• [Task objective]: Copy every line below where the string "Record" is found.
========================
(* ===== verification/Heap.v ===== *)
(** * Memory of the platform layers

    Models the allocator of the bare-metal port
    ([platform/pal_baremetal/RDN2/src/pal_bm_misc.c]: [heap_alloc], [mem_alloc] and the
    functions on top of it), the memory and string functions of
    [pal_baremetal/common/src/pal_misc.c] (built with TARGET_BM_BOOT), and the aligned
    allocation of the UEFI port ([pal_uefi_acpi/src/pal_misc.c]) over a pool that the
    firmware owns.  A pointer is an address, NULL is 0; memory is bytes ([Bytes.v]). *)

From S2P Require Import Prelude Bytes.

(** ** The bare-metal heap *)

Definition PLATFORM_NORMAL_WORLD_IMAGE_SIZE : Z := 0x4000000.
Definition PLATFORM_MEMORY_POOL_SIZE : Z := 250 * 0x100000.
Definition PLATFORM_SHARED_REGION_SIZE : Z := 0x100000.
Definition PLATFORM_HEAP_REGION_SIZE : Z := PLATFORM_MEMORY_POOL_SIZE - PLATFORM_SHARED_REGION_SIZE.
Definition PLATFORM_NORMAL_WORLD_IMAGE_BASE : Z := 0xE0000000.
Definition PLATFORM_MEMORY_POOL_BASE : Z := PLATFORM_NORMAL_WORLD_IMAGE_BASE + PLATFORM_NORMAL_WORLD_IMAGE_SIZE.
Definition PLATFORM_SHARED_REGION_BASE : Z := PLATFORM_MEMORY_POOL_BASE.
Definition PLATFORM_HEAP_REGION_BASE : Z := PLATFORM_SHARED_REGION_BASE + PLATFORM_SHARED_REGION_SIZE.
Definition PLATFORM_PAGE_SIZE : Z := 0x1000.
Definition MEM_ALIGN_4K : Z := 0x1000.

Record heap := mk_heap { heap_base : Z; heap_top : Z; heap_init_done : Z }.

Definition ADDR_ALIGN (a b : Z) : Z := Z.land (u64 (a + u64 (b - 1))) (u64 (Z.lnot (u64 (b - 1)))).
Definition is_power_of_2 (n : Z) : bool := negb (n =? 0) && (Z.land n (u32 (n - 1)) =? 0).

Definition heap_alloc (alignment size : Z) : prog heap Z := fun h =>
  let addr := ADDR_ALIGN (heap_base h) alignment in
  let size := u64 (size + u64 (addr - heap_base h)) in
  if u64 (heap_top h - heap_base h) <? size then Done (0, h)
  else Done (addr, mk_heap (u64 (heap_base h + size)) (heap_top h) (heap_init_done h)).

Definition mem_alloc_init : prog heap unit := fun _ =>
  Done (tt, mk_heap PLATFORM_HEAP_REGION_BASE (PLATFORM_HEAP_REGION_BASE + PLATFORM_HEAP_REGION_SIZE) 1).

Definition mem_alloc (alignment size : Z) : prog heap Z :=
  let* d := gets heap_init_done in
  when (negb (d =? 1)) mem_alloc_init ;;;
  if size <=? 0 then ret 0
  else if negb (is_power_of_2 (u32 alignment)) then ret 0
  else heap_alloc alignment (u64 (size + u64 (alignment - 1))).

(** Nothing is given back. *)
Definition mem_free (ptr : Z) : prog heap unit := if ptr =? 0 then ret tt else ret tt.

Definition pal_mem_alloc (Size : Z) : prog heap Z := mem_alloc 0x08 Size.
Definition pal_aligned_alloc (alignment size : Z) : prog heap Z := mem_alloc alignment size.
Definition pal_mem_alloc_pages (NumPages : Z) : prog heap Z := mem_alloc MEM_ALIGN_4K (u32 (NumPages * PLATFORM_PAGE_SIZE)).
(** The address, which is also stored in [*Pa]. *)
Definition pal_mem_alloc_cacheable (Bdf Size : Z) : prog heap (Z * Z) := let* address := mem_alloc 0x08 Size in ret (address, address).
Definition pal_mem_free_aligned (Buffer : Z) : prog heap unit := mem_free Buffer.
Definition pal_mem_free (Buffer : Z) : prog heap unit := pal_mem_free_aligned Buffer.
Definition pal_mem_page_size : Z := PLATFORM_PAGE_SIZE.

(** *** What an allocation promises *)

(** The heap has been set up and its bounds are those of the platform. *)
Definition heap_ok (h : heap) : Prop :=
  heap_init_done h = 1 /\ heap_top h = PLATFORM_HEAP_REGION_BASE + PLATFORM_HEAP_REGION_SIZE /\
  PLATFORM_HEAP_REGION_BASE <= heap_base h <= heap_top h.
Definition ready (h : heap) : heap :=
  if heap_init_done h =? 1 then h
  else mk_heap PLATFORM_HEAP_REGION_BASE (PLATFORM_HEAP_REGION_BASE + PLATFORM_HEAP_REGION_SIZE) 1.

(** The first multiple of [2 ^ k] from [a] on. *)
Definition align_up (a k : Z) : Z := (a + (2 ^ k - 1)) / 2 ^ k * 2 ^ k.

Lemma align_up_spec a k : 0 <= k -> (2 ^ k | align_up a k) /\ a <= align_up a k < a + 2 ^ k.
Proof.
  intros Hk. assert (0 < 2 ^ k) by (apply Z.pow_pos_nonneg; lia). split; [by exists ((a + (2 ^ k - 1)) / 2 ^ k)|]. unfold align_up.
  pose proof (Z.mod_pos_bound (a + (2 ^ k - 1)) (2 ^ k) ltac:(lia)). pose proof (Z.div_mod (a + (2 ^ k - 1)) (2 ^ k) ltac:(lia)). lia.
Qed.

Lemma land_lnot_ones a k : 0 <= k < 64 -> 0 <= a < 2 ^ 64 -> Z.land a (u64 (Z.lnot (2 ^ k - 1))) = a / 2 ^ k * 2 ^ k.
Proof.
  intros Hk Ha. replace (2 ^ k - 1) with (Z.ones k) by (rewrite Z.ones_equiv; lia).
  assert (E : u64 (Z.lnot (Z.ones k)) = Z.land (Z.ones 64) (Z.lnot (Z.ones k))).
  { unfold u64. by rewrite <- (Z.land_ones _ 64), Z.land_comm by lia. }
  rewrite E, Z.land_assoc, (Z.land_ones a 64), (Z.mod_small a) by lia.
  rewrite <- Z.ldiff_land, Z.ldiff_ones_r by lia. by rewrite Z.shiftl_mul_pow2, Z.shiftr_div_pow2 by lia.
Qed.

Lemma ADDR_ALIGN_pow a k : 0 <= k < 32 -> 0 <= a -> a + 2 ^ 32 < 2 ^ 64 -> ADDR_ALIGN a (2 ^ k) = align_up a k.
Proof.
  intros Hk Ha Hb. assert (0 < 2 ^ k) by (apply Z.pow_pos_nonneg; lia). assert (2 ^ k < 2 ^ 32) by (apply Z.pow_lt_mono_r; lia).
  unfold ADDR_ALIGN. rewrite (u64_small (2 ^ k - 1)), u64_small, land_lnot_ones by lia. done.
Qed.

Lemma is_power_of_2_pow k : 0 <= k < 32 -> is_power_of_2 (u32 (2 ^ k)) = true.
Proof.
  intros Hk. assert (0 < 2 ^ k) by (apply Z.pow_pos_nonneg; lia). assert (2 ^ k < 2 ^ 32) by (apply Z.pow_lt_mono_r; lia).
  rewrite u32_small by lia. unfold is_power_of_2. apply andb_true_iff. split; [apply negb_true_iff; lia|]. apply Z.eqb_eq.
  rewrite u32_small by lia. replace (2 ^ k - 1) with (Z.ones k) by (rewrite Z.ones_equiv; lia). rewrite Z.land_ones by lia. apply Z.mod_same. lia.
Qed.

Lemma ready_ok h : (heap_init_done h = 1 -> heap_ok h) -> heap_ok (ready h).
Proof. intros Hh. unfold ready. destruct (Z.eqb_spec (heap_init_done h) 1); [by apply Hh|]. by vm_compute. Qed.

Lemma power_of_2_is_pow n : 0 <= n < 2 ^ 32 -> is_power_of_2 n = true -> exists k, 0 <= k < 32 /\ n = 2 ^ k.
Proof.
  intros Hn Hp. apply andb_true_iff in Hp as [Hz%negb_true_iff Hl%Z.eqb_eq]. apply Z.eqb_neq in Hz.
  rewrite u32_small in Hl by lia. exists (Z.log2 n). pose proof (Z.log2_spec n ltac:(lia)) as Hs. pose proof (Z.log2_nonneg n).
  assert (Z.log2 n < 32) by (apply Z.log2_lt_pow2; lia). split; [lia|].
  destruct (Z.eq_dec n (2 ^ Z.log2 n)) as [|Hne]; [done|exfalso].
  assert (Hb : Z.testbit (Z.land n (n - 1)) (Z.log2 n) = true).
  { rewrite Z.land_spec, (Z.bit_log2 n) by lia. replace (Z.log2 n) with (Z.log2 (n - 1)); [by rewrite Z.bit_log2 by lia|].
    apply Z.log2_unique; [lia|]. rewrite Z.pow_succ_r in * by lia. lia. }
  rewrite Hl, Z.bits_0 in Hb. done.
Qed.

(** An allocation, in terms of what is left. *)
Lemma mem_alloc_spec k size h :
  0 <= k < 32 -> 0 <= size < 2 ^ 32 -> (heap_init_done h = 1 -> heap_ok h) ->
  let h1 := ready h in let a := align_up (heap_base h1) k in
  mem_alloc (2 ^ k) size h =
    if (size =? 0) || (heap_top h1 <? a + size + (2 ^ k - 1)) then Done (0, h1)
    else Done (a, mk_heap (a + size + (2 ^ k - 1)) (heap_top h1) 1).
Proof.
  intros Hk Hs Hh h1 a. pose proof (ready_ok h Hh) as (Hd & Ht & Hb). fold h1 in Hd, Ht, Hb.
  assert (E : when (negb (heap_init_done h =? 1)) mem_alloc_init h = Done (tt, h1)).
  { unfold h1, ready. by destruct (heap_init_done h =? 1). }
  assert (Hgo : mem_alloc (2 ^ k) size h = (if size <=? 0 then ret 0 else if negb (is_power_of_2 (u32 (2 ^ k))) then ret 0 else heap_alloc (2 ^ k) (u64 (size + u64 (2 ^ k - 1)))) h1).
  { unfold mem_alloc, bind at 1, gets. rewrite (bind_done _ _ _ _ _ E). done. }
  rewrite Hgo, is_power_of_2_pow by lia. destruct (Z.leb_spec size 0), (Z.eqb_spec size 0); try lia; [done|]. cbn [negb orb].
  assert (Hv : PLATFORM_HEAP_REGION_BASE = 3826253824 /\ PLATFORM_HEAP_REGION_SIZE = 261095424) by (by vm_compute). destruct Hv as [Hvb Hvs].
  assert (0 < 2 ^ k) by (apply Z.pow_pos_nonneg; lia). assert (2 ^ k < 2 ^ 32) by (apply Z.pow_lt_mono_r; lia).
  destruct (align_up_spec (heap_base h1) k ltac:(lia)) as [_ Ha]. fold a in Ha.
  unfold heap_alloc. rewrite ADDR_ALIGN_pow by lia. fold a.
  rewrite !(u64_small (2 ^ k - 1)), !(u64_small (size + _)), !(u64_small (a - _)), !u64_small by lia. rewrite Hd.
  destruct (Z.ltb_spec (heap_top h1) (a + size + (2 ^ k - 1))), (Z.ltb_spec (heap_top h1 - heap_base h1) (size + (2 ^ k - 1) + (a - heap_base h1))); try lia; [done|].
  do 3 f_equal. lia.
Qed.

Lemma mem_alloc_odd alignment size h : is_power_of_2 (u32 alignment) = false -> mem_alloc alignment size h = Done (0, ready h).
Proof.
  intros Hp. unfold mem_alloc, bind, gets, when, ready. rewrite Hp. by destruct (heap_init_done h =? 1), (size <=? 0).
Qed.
========================
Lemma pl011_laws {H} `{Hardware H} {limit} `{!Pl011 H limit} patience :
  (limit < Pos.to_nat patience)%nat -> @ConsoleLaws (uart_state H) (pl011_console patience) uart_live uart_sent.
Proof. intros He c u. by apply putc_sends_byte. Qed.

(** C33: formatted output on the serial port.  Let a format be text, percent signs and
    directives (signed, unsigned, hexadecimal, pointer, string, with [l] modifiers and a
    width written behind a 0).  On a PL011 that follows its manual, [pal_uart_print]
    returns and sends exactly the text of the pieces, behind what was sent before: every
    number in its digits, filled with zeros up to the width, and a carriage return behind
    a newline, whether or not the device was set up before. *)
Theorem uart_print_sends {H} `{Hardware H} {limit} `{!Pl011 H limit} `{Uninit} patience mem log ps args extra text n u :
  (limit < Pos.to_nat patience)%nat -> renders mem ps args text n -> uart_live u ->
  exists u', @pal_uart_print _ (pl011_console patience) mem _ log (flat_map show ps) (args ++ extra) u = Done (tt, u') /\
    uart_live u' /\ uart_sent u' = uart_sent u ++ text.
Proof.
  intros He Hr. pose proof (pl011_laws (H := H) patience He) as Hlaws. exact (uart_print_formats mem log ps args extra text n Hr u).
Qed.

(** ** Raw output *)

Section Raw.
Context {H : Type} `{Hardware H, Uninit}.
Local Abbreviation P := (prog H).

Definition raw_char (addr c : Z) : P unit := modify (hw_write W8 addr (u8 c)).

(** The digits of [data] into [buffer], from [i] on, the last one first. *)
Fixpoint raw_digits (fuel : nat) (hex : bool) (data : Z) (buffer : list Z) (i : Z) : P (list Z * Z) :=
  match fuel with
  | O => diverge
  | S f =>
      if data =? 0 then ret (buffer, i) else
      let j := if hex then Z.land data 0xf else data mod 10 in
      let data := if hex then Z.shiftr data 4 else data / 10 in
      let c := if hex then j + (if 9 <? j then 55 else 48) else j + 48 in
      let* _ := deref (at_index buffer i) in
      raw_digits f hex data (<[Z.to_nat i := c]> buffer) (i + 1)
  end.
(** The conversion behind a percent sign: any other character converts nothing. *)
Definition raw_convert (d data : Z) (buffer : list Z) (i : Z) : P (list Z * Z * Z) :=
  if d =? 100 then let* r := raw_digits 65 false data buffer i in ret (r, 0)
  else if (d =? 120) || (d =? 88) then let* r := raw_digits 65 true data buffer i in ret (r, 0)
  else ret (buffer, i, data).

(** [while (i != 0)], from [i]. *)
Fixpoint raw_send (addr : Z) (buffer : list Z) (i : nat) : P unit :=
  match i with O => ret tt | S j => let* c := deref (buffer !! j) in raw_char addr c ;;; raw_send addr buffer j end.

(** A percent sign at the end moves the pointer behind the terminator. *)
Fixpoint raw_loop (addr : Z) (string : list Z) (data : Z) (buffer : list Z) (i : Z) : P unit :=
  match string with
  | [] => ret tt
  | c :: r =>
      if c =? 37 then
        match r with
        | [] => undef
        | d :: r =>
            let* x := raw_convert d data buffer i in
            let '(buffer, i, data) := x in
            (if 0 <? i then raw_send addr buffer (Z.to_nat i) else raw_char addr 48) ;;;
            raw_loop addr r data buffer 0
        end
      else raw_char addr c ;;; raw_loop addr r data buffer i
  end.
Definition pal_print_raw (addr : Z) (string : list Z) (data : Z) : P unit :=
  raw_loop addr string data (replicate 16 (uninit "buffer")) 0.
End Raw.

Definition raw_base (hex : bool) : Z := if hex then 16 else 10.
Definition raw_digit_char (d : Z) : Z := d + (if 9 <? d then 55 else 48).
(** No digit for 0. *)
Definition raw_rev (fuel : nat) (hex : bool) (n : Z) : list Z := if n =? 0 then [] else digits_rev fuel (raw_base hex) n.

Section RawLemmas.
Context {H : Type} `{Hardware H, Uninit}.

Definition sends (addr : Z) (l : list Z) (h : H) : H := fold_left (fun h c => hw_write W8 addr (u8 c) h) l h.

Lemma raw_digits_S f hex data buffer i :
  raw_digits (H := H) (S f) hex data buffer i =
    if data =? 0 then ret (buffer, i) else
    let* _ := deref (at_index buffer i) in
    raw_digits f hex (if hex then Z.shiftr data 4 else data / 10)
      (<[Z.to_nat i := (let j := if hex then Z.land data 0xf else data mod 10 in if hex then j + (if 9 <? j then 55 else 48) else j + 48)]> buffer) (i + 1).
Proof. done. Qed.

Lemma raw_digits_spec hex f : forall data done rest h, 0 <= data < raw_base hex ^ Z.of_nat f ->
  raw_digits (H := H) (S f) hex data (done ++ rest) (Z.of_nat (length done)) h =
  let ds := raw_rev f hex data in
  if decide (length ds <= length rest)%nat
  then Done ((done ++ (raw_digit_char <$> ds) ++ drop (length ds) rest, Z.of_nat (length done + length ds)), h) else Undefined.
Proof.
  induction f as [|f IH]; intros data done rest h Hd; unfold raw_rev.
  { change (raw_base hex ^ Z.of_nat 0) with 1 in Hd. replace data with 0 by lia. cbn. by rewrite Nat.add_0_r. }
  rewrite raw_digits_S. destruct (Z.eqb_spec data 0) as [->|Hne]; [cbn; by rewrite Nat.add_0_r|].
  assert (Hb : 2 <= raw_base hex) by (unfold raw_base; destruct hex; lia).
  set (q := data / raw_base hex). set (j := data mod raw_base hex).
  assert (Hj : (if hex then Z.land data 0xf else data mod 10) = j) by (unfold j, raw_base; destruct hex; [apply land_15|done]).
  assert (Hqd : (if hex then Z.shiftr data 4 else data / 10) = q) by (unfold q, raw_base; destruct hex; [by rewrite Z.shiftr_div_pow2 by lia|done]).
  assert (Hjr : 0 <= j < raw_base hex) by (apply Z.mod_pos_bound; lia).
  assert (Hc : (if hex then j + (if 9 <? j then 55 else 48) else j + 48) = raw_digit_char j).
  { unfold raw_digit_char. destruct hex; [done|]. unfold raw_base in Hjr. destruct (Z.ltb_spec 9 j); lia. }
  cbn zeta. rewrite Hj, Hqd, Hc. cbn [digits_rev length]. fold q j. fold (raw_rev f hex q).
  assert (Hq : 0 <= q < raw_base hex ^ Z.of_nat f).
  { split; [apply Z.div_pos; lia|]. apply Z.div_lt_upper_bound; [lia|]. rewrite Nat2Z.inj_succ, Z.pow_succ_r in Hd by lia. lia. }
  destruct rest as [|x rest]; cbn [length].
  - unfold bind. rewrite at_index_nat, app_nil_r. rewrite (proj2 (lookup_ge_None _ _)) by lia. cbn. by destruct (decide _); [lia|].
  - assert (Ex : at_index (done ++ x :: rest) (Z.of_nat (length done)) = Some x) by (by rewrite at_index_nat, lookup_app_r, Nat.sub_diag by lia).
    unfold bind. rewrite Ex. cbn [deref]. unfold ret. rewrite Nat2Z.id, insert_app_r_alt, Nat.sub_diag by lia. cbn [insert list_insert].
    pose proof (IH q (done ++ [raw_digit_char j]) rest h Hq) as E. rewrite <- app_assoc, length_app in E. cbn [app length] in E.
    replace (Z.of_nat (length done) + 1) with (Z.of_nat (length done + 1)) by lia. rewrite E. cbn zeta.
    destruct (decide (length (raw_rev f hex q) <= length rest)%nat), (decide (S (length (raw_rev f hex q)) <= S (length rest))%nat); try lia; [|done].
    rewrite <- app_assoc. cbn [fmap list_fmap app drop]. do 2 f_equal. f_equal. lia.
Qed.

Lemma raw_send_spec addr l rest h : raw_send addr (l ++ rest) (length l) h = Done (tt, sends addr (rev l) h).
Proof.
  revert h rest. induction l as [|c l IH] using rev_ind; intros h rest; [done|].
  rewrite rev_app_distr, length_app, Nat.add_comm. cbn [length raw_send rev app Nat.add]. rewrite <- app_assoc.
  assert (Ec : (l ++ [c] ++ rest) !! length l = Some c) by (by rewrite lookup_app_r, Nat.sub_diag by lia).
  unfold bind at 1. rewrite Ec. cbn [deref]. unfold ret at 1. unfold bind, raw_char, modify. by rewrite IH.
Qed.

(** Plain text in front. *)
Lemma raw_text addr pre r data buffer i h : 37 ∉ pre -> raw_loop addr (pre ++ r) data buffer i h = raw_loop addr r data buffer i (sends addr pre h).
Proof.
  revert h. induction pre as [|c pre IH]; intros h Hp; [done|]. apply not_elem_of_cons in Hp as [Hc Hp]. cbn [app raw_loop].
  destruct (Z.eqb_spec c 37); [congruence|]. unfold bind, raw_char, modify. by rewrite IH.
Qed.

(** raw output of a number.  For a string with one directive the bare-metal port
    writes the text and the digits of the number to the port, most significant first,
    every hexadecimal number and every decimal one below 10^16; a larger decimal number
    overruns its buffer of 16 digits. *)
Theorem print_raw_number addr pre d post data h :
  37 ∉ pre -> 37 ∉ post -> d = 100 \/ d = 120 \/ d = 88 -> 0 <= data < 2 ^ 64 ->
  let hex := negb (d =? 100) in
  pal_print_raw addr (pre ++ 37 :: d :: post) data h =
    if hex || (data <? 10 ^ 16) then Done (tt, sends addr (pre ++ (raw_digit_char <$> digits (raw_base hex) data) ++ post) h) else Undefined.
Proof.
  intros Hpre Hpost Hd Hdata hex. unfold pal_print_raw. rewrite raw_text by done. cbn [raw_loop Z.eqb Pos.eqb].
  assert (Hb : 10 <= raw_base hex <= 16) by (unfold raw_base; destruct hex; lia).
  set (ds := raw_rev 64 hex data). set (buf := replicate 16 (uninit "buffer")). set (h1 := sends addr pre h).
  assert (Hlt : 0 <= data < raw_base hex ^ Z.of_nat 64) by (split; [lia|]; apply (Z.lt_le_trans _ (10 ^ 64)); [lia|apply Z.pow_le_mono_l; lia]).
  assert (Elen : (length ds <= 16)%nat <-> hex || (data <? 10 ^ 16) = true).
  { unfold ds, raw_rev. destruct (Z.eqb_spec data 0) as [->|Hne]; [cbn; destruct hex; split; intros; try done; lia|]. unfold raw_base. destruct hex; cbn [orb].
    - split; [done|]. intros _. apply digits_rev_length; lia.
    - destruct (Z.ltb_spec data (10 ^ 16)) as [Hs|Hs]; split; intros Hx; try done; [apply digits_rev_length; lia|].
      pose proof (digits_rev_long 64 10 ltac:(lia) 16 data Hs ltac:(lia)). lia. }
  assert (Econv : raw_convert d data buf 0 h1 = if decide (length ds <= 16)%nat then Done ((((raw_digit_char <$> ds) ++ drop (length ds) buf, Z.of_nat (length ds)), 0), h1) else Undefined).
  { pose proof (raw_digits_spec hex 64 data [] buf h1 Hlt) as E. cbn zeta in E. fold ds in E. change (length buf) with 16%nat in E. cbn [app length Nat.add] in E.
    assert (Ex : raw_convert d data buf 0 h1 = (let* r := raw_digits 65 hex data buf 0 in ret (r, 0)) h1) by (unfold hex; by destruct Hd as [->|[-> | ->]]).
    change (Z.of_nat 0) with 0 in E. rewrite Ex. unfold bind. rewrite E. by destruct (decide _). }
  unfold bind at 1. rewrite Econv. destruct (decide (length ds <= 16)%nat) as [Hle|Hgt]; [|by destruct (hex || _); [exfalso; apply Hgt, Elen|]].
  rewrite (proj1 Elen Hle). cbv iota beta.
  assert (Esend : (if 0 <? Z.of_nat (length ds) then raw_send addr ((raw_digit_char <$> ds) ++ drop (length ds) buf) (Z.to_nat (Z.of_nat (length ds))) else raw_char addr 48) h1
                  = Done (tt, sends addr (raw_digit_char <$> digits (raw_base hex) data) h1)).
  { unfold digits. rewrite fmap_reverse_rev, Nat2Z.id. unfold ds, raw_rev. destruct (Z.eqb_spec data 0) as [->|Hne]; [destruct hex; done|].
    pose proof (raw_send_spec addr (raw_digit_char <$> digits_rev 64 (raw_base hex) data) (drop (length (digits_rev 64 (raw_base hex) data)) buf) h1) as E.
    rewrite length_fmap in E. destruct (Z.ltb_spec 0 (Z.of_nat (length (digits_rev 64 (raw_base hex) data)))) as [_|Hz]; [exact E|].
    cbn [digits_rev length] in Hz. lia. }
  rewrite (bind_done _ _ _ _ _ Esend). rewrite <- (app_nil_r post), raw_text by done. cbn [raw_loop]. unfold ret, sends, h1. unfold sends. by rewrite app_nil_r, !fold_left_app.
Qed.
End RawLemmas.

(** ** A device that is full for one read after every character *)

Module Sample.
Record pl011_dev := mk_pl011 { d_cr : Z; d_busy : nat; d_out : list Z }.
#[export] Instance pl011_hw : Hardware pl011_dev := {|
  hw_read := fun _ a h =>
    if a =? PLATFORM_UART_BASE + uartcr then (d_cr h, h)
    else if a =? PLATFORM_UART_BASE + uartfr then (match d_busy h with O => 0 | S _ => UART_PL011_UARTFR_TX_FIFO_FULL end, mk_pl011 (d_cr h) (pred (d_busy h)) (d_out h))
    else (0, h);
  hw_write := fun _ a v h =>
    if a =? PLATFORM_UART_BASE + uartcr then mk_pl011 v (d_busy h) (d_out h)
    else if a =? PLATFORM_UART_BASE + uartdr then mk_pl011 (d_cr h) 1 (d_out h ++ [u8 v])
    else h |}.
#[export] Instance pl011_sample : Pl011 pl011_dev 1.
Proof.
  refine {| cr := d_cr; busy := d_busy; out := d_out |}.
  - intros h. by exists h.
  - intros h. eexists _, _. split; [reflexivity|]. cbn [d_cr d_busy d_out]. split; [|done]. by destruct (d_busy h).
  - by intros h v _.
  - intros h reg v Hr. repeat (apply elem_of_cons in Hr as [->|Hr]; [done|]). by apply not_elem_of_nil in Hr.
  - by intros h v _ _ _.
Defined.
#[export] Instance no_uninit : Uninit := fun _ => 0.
========================
• [Response]:
Record heap := mk_heap { heap_base : Z; heap_top : Z; heap_init_done : Z }.
Record pl011_dev := mk_pl011 { d_cr : Z; d_busy : nat; d_out : list Z }.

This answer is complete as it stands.